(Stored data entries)
(* ===== verification/WebsocketStreamSpec.v ===== *)
(** What the WebSocket stream does: the frames it queues and sends, its answers to control
    frames, the life of its state, and the messages it reassembles. *)

From stdpp Require Import sets.
From S2P Require Import Prelude GoSlice GoIO ByteBuffer Codec Utf8 WebsocketFrame WebsocketWire WebsocketCodec CodecRoundTrip WebsocketStream.

(** * Transports in both directions *)

(** Reading and writing are independent directions of a stream transport. *)
Class Duplex (T : Type) `{ReaderStream T} `{Writer T} `{!WriterLog T} : Prop := {
  read_wlog : forall (t t' : T) p r, io_read t p = Ret (t', r) -> wlog t' = wlog t;
  write_pend : forall (t t' : T) p r, io_write t p = Ret (t', r) -> pend t' = pend t
}.

Section preserved.
Context {T A : Type} (g : T -> A).

Lemma WriteTo_loop_preserved `{Writer T} fuel b (w w' : T) k r :
  (forall t t' p x, io_write t p = Ret (t', x) -> g t' = g t) ->
  WriteTo_loop fuel b w k = Ret (w', r) -> g w' = g w.
Proof.
  intros Hg. revert w k. induction fuel as [|fuel IH]; intros w k; cbn [WriteTo_loop].
  { case_decide; [done|]. by intros [= <- _]. }
  case_decide; [|by intros [= <- _]]. intros E.
  apply res_bind_inv in E as (s & _ & E). apply res_bind_inv in E as ([w1 [n e]] & Ew & E).
  pose proof (Hg _ _ _ _ Ew) as Hw. destruct e; [injection E as <- _; done|].
  rewrite (IH _ _ E). done.
Qed.

Lemma WriteNext_preserved {C Enc Dec} `{Codec C Enc Dec} `{GoRuntime} `{Writer T} fuel
    (conn conn' : CodecConn C T) x r :
  (forall t t' p x, io_write t p = Ret (t', x) -> g t' = g t) ->
  WriteNext fuel conn x = Ret (conn', r) -> g (stream conn') = g (stream conn).
Proof.
  intros Hg E. unfold WriteNext in E. apply res_bind_inv in E as ([[c b] e] & _ & E).
  destruct e; [by injection E as <- _|]. apply res_bind_inv in E as ([[b' t'] [n e]] & Ew & E).
  injection E as <- _. unfold WriteTo in Ew. cbn [stream dst] in *.
  apply res_bind_inv in Ew as ([w [k e']] & Ew & Ec). apply res_bind_inv in Ec as (b2 & _ & Ec).
  injection Ec as _ <- _ _. by apply (WriteTo_loop_preserved _ _ _ _ _ _ Hg Ew).
Qed.

Lemma ReadNext_preserved {C Enc Dec} `{Codec C Enc Dec} `{Reader T} fuel
    (conn conn' : CodecConn C T) r :
  (forall t t' p x, io_read t p = Ret (t', x) -> g t' = g t) ->
  ReadNext fuel conn = Ret (conn', r) -> g (stream conn') = g (stream conn).
Proof.
  intros Hg. revert conn. induction fuel as [|fuel IH]; intros conn; [done|]. cbn [ReadNext]. intros E.
  apply res_bind_inv in E as ([[c b] [i e]] & _ & E). destruct e as [e|]; [|by injection E as <- _].
  case_decide; [by injection E as <- _|].
  apply res_bind_inv in E as ([[b' t'] [n e']] & Er & E). cbn [src stream codec dst] in *.
  unfold ReadFrom in Er. apply res_bind_inv in Er as (sl & _ & Er).
  apply res_bind_inv in Er as ([t1 [[p k] e1]] & Eio & Er). apply res_bind_inv in Er as (b1 & _ & Er).
  injection Er as _ <- _ _. pose proof (Hg _ _ _ _ Eio) as Ht.
  destruct e'; [by injection E as <- _|]. by rewrite (IH _ E).
Qed.
End preserved.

WHAT YOU ARE ASKED TO DO:
Write out exactly the lines above from the line with "intros Hg. revert w" through the line with "apply res_bind_inv in E as (s", both of them included, and leave out all other lines.

PROBLEM SOLUTION:
  intros Hg. revert w k. induction fuel as [|fuel IH]; intros w k; cbn [WriteTo_loop].
  { case_decide; [done|]. by intros [= <- _]. }
  case_decide; [|by intros [= <- _]]. intros E.
  apply res_bind_inv in E as (s & _ & E). apply res_bind_inv in E as ([w1 [n e]] & Ew & E).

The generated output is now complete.